Related articles: Resume Software, Resume Services, Employment Agency, Career Counseling
- Many basic services for job seekers are free on major job search sites including CareerBuilder.com , SimplyHired.com and Monster.com. More job search sites--including ones specialized by profession and by state as well as a comprehensive how-to guide to finding jobs online--can be found on nonprofit online job search resource Job-Hunt.org
- LinkedIn has free job search features, including setting up automatic email notices to announce when positions in certain specialties or regions of the country are posted. The $19.95 a month "Job Seeker Basic" service lets people view details of who has viewed their profile and moves their name to the top of the "Featured Applicant" list sent to employers. The $49.95 a month "Job Seeker Plus" service does that also, as well as lets users get introduced to 25 companies and communicate with 10 LinkedIn professionals who are not currently a contact.
- JibberJobber.com lets people track companies, contacts and places where they have applied. Basic service is free to track up to 75 companies; with the $9.95 per month premium service , an unlimited number of companies can be included. Monster.com offers a similar job application tracking service covering an unlimited number of applications for free.
What should be included:|
- Make sure the site enables searches for jobs and career services by profession and city, as nonprofit online job search resource site Job-Hunt.org does.
- Some sites give information geared for other specialties. For instance, returning military veterans looking for civilian employment can check out Job-Hunt.org .
- SalaryExpert.com charges $29 for a customized salary report for individuals that are designed for use in salary negotiations and when evaluating job offers. Its 16-page report, based on government data, also contains resume writing help, salary negotiation tips and links to local newspapers' online employment sections. A report detailing average salaries at U.S. tax-exempt organizations cost $39. Reports for-profit firms are $89 and are based on executive salary surveys and statements filed with government regulators, according to the company. Monster.com also offers a free general salary report and, for $29.95, a personalized salary report that considers specific locations, company sizes and industries.

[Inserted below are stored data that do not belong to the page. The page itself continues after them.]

(** * Appointment lifecycle of the clinic scheduling backend

    A shallow embedding of the appointment handlers of
    [routes/appointments.js], [routes/patientBooking.js], the later
    revision of the portal routes ([unnamed/part_012]), the patient unlock
    route ([unnamed/part_009]) and the Mongoose schemas
    ([unnamed/part_007] for Appointment, [models/Patient.js] for Patient).

    Conventions of the model:
    - a JavaScript [Date] is its time value, milliseconds since the epoch,
      as [Z]; an absent or [null] date is [None];
    - strings are Stdlib [string]s; JavaScript [undefined] is [None];
    - the document store is a record of collections (lists); a handler
      takes the store and returns the HTTP status it answers with and the
      store after the request;
    - Mongoose's strict mode is written out: a document is read and written
      through the paths its schema declares ([patient_schema_view],
      [appointment_schema_view]). *)

From Stdlib Require Import ZArith List Bool Ascii String Lia.
From Stdlib Require Import Numbers.DecimalString.
Import ListNotations.
Open Scope Z_scope.

(** ** JavaScript string helpers *)

Module Js.

(** [String.prototype.split] with a one-character separator. *)
Fixpoint split_chars (sep : ascii) (l : list ascii) : list (list ascii) :=
  match l with
  | [] => [[]]
  | c :: r =>
      let rest := split_chars sep r in
      if Ascii.eqb c sep then [] :: rest
      else match rest with
           | h :: t => (c :: h) :: t
           | [] => [[c]]
           end
  end.

Definition split (sep : ascii) (s : string) : list string :=
  map string_of_list_ascii (split_chars sep (list_ascii_of_string s)).

(** Template interpolation of a value that may be [undefined]. *)
Definition str (o : option string) : string :=
  match o with Some s => s | None => "undefined"%string end.

Definition digit_value (c : ascii) : option Z :=
  let n := Z.of_nat (nat_of_ascii c) in
  if (48 <=? n) && (n <=? 57) then Some (n - 48) else None.

Fixpoint digits_prefix (l : list ascii) (acc : Z) (seen : bool) : option Z :=
  match l with
  | c :: r =>
      match digit_value c with
      | Some d => digits_prefix r (acc * 10 + d) true
      | None => if seen then Some acc else None
      end
  | [] => if seen then Some acc else None
  end.

Definition is_space (c : ascii) : bool :=
  Ascii.eqb c " "%char || Ascii.eqb c (ascii_of_nat 9) || Ascii.eqb c (ascii_of_nat 10).

Fixpoint drop_spaces (l : list ascii) : list ascii :=
  match l with
  | c :: r => if is_space c then drop_spaces r else l
  | [] => []
  end.

(** [String.prototype.trim] on the white space [is_space] knows. *)
Definition trim (s : string) : string :=
  string_of_list_ascii (rev (drop_spaces (rev (drop_spaces (list_ascii_of_string s))))).
(** * Expense tracker: a shallow embedding of [expense_tracker.py]

    The development follows the layout of the Python module: first the
    Python built-ins the code relies on ([str.strip], [str.lower], string
    comparison, [sorted], [sum], [float]), then [ExpenseManager], then the
    two file operations of [ExpenseTrackerCLI] (export and import), and
    finally the properties of the specification.

    Conventions.
    - A Python [str] is a [string] (a list of bytes); the case and
      white-space functions below act on the ASCII range.
    - A Python [float] is a primitive binary64 [float]; its arithmetic is
      the hardware arithmetic Python uses.
    - An expense dictionary is a record with the six keys the code writes.
    - A method that reads or writes [self.expenses] is a computation in a
      state monad over the manager. *)

From Stdlib Require Import ZArith QArith Floats.PrimFloat Floats.SpecFloat Floats.FloatOps.
From Stdlib Require Import Strings.Ascii Strings.String.
From Stdlib Require Uint63 OrdersEx.
From stdpp Require Import base list strings gmap pretty sorting.

Local Open Scope string_scope.
Local Open Scope list_scope.

(** ** Python strings *)

Module PyStr.

(** [str.isspace] on one ASCII character: TAB, LF, VT, FF, CR, the four
    separators FS, GS, RS, US, and the space. *)
Definition is_space (c : ascii) : bool :=
  let n := nat_of_ascii c in
  ((9 <=? n)%nat && (n <=? 13)%nat) || ((28 <=? n)%nat && (n <=? 32)%nat).

(** [s.lstrip()] *)
Fixpoint lstrip (s : string) : string :=
  match s with
  | String c s' => if is_space c then lstrip s' else s
  | EmptyString => EmptyString
  end.

(** [s.rstrip()] *)
Fixpoint rstrip (s : string) : string :=
  match s with
  | String c s' =>
      match rstrip s' with
      | EmptyString => if is_space c then EmptyString else String c EmptyString
      | r => String c r
      end
  | EmptyString => EmptyString
  end.

(** [s.strip()] *)
Definition strip (s : string) : string := rstrip (lstrip s).

(** [c.lower()] on one ASCII character. *)
Definition lower_ascii (c : ascii) : ascii :=
  let n := nat_of_ascii c in
  if ((65 <=? n)%nat && (n <=? 90)%nat)%bool then ascii_of_nat (n + 32) else c.

(** [s.lower()] *)
Fixpoint lower (s : string) : string :=
  match s with
  | String c s' => String (lower_ascii c) (lower s')
  | EmptyString => EmptyString
  end.

(** [not s]: the truth value of a string is its non-emptiness. *)
Definition falsy (s : string) : bool :=
  match s with EmptyString => true | _ => false end.

(** [a <= b] on strings: lexicographic by code point. *)
Definition le (a b : string) : bool := String.leb a b.

End PyStr.

(** ** Python numbers *)

(** The amounts of a store are Python numbers. The code only adds them,
    starts sums at [0] and divides a total by a record count, so these
    three operations form the interface; [add_expense] and
    [import_expenses] always build binary64 floats ([float(amount)]). *)
Class Number (A : Type) : Type := {
  zero : A;
  add : A -> A -> A;
  truediv : A -> nat -> A
}.

(** The record count of a list as a float ([total / count] converts the
    [int] operand); lists are far shorter than 2^63. *)
Definition float_of_nat (n : nat) : float :=
  PrimFloat.of_uint63 (Uint63.of_Z (Z.of_nat n)).

#[export] Instance float_number : Number float := {
  zero := 0%float;
  add := PrimFloat.add;
  truediv x n := PrimFloat.div x (float_of_nat n)
}.

(** Exact rational arithmetic: the decimal amounts of the data model, with
    no rounding. *)
#[export] Instance Q_number : Number Q := {
  zero := 0%Q;
  add := Qplus;
  truediv x n := Qdiv x (inject_Z (Z.of_nat n))
}.

(** ** Python built-ins on lists and dictionaries *)

Module Py.

Section Builtins.
Context {A : Type}.

(** [sum(xs)]: starts at [0] and adds the items from left to right. *)
Definition sum `{Number A} (xs : list A) : A := fold_left add xs zero.

(** [sorted(xs, key=key, reverse=True)] for a string-valued key: a
    stable sort into descending key order. Stability is kept under
    [reverse=True]: items with equal keys stay in their input order.
    The sort is written as an insertion sort; [insert_desc x l] puts
    [x] in front of the first item whose key is not greater. *)
Fixpoint insert_desc (key : A -> string) (x : A) (l : list A) : list A :=
  match l with
  | [] => [x]
  | y :: r =>
      if String.ltb (key x) (key y) then y :: insert_desc key x r
      else x :: y :: r
  end.

Definition sorted_reverse (key : A -> string) (xs : list A) : list A :=
  fold_right (insert_desc key) [] xs.

(** A [dict] with string keys keeps its keys in insertion order. *)
Definition dict : Type := list (string * A).

(** [d.get(k, default)] *)
Fixpoint dict_get (d : dict) (k : string) (default : A) : A :=
  match d with
  | [] => default
  | (k', v) :: r => if String.eqb k' k then v else dict_get r k default
  end.

(** [d[k] = v]: overwrites in place when the key is present, otherwise
    appends the key. *)
Fixpoint dict_set (d : dict) (k : string) (v : A) : dict :=
  match d with
  | [] => [(k, v)]
  | (k', v') :: r =>
      if String.eqb k' k then (k', v) :: r else (k', v') :: dict_set r k v
  end.

(** [d.values()] and [d.keys()] *)
Definition dict_values (d : dict) : list A := map snd d.
Definition dict_keys (d : dict) : list string := map fst d.

End Builtins.

Arguments dict : clear implicits.

(** [sorted(xs)] on a list of strings: ascending, by code point. *)
Fixpoint insert_asc (x : string) (l : list string) : list string :=
  match l with
  | [] => [x]
  | y :: r => if String.ltb y x then y :: insert_asc x r else x :: y :: r
  end.

Definition sorted (xs : list string) : list string :=
  fold_right insert_asc [] xs.

End Py.

(** ** [float(s)] *)

(** The grammar that [float] accepts on a string, on ASCII input: optional
    white space (TAB, LF, VT, FF, CR, space) around an optionally signed [inf], [infinity], [nan] (in
    any case) or a decimal literal with optional fraction and exponent,
    whose digit groups may be separated by single underscores. The value
    is the literal rounded to the nearest binary64, ties to even. [None]
    stands for [ValueError]. *)
Module PyFloat.

(** The white space that [float] skips around an ASCII text: TAB, LF, VT,
    FF, CR and the space. The separators FS, GS, RS and US, which
    [str.strip] removes, are not skipped: [float] rejects a text that
    starts or ends with one. *)
Definition is_space (c : ascii) : bool :=
  let n := nat_of_ascii c in
  ((9 <=? n)%nat && (n <=? 13)%nat) || (n =? 32)%nat.

Fixpoint lstrip (s : string) : string :=
  match s with
  | String c s' => if is_space c then lstrip s' else s
  | EmptyString => EmptyString
  end.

- Some sites charge extra for resume writing and other assistance. Monster.com , for example, charges $299.95 to prepare a resume and cover letter for entry level, professional and mid-career job seekers that is ready to distribute in three formats--via conventional paper, for display on social media sites such as LinkedIn and upload-ready to email and or submit online directly to potential employers. CareerBuilder.com also prepares resumes, with prices ranging from $179 for students with 0-2 years of experience and $229 for mid-career job seekers with up to four years' experience to $279.00 for top-level executives. Monster.com charges an additional $69.95 to prepare first drafts of resumes in one day, rather than the regular 2-to-3 day turnaround. CareerBuilder.com charges $50 additional for a 24-hour rush completion rather than the usual seven day turnaround.
- CareerBuilder.com charges $75 to highlight a candidate's resume on its site and report back how many people from which firms have viewed it. TheLadders.com offers free basic membership, but charges $35 per month for premium services including a free resume critique and the ability to search for jobs.
Shopping for online job hunting:
- CareerBuilder.com may award a 20% on resume preparation fees to customers who call their toll free line, 877-266-5961.
- Mega-sites including Monster.com and Craigslist carry thousands of job postings from around the country, but also attract so many applicants that online job seekers should not rely on them exclusively to find work, according to U.S. News & World Report .
- Look for jobs on specialized websites and check out websites of national or regional professional groups. Jobs listed there might not appear on national job boards, according to CareerBuilder.com .
- Specialized employment search sites focus on everything from jobs in the green industry and academia to engineering and banking. Job-hunt.org has links to specialized job sites, both by state and by specialty.
- Federal and local government jobs can be found on the government's site, with specialized information for military veterans, recent college graduates, older workers and people with disabilities.